Note that the ipyopt.Problem.solve(.) mutates some its arguments, including the initial guess for the variables, and the multipliers.

For maximal performance, there is also support for PyCapsules / scipy.LowLevelCallable. By using this approach, there will be no C++ <-> Python interactions during Ipopt optimization. Here is an example test/c_capsules/ (C code) and test/test_ipyopt.py (Python code using the PyCapsules provided by the C code).

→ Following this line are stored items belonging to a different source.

(* ===== verification/Passwd.v ===== *)
(** * The password database

    [include/syscape/detail/posix/passwd.hpp]: the entry of a user, looked up
    with a growing buffer.  [geteuid] and [getpwuid_r] are the class
    [PasswdKernel]. *)
From S2P Require Import Prelude Result CppText System.

(** A [passwd] entry; a null pointer is [None]. *)
Record passwd := Passwd { pw_name : option text; pw_dir : option text; pw_shell : option text }.

Record fields := Fields { field_name : text; field_directory : text; field_shell : text }.

(** [getpwuid_r] for a user on a buffer of a size: its error number, or the
    entry if there is one. *)
Class PasswdKernel (W : Type) := {
  geteuid : W -> Z * W;
  getpwuid_r : Z -> Z -> W -> (Z + option passwd) * W
}.

Definition initial_size : Z := 1024.

Definition maximum_size : Z := 1024 * 1024.

Definition fields_of (pointer : passwd) : fields :=
  Fields (default [] (pw_name pointer)) (default [] (pw_dir pointer)) (default [] (pw_shell pointer)).

(** What one call means when its buffer was large enough. *)
Definition settle (outcome : Z + option passwd) : result fields :=
  match outcome with
  | inl outcome => fail_native outcome
  | inr None => fail errc_not_found
  | inr (Some pointer) => Value (fields_of pointer)
  end.

Section passwd.
Context {W : Type}.

(** The sizes are 1024, 2048, ... 2^20. *)
Fixpoint lookup_loop (lookup : Z -> W -> (Z + option passwd) * W) (attempts : nat) (size : Z) : query W fields := fun w =>
  match attempts with
  | O => (fail_native ERANGE, w)
  | S attempts =>
      match lookup size w with
      | (inl outcome, w) =>
          if (outcome =? ERANGE) && (size <? maximum_size)
          then lookup_loop lookup attempts (if size <=? maximum_size / 2 then size * 2 else maximum_size) w
          else (settle (inl outcome), w)
      | (inr found, w) => (settle (inr found), w)
      end
  end.

Definition lookup_with_growth (lookup : Z -> W -> (Z + option passwd) * W) : query W fields :=
  lookup_loop lookup 11 initial_size.

Context `{PasswdKernel W}.

Definition entry_by_uid (uid : Z) : query W fields := lookup_with_growth (getpwuid_r uid).

Definition current_entry : query W fields := fun w => let (uid, w) := geteuid w in entry_by_uid uid w.
End passwd.

(** The buffer doubles until the call is content or the maximum is reached, and
    the outcome of that call is the result; eleven calls are enough. *)
Lemma lookup_grows {W} (lookup : Z -> W -> (Z + option passwd) * W) (w : W) (k : nat) :
  (forall size, snd (lookup size w) = w) -> (k <= 10)%nat ->
  (forall j, (j < k)%nat -> fst (lookup (1024 * 2 ^ Z.of_nat j) w) = inl ERANGE) ->
  (k = 10%nat \/ fst (lookup (1024 * 2 ^ Z.of_nat k) w) <> inl ERANGE) ->
  fst (lookup_with_growth lookup w) = settle (fst (lookup (1024 * 2 ^ Z.of_nat k) w)).
Proof.
  intros Hq Hk Hbefore Hlast. unfold lookup_with_growth, initial_size.
  assert (forall i, (i <= k)%nat -> fst (lookup_loop lookup (11 - i) (1024 * 2 ^ Z.of_nat i) w) =
    settle (fst (lookup (1024 * 2 ^ Z.of_nat k) w))) as Hi; [|by apply (Hi 0%nat); lia].
  intros i Hik. remember (k - i)%nat as d eqn:Ed. revert i Hik Ed. induction d as [|d IH]; intros i Hik Ed.
  - replace i with k in * by lia. replace (11 - k)%nat with (S (10 - k)) by lia. cbn [lookup_loop].
    specialize (Hq (1024 * 2 ^ Z.of_nat k)). destruct (lookup _ w) as [[outcome|found] w1]; [|done]. cbn [fst].
    destruct (Z.eqb_spec outcome ERANGE) as [->|]; [|done]. cbn [andb]. destruct Hlast as [->|]; [done|done].
  - replace (11 - i)%nat with (S (11 - S i)) by lia. cbn [lookup_loop]. pose proof (Hbefore i ltac:(lia)) as Hb.
    specialize (Hq (1024 * 2 ^ Z.of_nat i)). destruct (lookup _ w) as [outcome w1]. cbn in Hb, Hq. subst outcome w1.
    change (ERANGE =? ERANGE) with true. cbn [andb]. unfold maximum_size.
    assert (1024 * 2 ^ Z.of_nat i <= 524288).
    { change 524288 with (1024 * 2 ^ 9). apply Z.mul_le_mono_nonneg_l; [lia|]. apply Z.pow_le_mono_r; lia. }
    rewrite (proj2 (Z.ltb_lt _ _)) by lia. change (1024 * 1024 / 2) with 524288. rewrite (proj2 (Z.leb_le _ _)) by done.
    rewrite <- (IH (S i)) by lia.
    assert (1024 * 2 ^ Z.of_nat i * 2 = 1024 * 2 ^ Z.of_nat (S i)) as -> by (rewrite Nat2Z.inj_succ, Z.pow_succ_r by lia; lia). done.
Qed.
Definition normalize_absolute (path : text) : text :=
  let normalized := normalize_loop (S (length path)) path [] in
  if empty normalized then lit "/"
  else if (1 <? length normalized)%nat && ends_with_slash normalized then removelast normalized
  else normalized.

(** A directory of the search path and a name. *)
Definition join_path (dir name : text) : text := if ends_with_slash dir then dir ++ name else dir ++ "/"%char :: name.

Definition candidate_in (dir name : text) : text := if empty dir then name else join_path dir name.

Section environment.
Context {W : Type} `{EnvironmentKernel W} `{PasswdKernel W}.

Definition get_raw (v : text) : query W text := fun w =>
  let (found, w) := getenv v w in (match found with Some found => Value found | None => fail errc_not_found end, w).

Definition get (v : text) : query W text :=
  _ ← pure (validate_variable_name v);
  found ← get_raw v;
  if negb (is_valid_utf8 found) then pure (fail errc_invalid_encoding) else mret found.

Definition has (v : text) : query W bool :=
  _ ← pure (validate_variable_name v);
  found ← attempt (get_raw v);
  match found with
  | Value _ => mret true
  | Failure e => if matches_errc e errc_not_found then mret false else pure (Failure e)
  end.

For more details and hints, see the docs.

Build

ipyopt depends on the following packages:

  1. A compiler and a linker, e.g. gcc, ld
  2. Ipopt
  3. Numpy
  4. Python.h (part of the python source code, you can download it from Python.org)

To build from source, first, get the latest source code using:

git clone https://gitlab.com/ipyopt-devs/ipyopt.git

Check whether a file ipopt.pc was distributed with your Ipopt installation. If this is the case and ipopt.pc is in the search path of pkg-config (on unix systems: /usr/lib/pkgconfig, /usr/share/pkgconfig, /usr/local/lib/pkgconfig, /usr/local/share/pkgconfig), nothing has to be modified.

In this case run

python setup.py build
sudo python setup.py install

If pkg-config is not available for your system, you will need to pass appropriate information to setup.py by setting the environment variable CFLAGS. Example:

CFLAGS="-I/usr/include/coin/ -l/usr/lib64 -lipopt -lmumps_common -ldmumps -lzmumps -lsmumps -lcmumps -llapack -lblas -lblas -lblas -lm  -ldl' ./setup.py build
sudo python setup.py install

If you have an ipopt.pc which is not in the pkg-config search path, specify the path via the PKG_CONFIG_PATH environment variable (see below). If you cannot find an ipopt.pc in your ipopt installation, there is an example pc file pkgconfig/ipopt.pc. Copy it to a location (best of all directly in a subfolder named pkgconfig of your Ipopt installation) and edit it to reflect the library and include paths of the dependencies.

Then do

PKG_CONFIG_PATH=<dir containing ipopt.pc> python setup.py build
sudo python setup.py install

Testing

Unit tests:

python -m unittest

Run examples:

Use the following command under the examples directory.

python hs071.py

The file examples/hs071.py contains a toy optimization problem. If everything is OK, ipyopt will invoke Ipopt to solve it for you. This python file is self-documented and can be used as a template for writing your own optimization problems.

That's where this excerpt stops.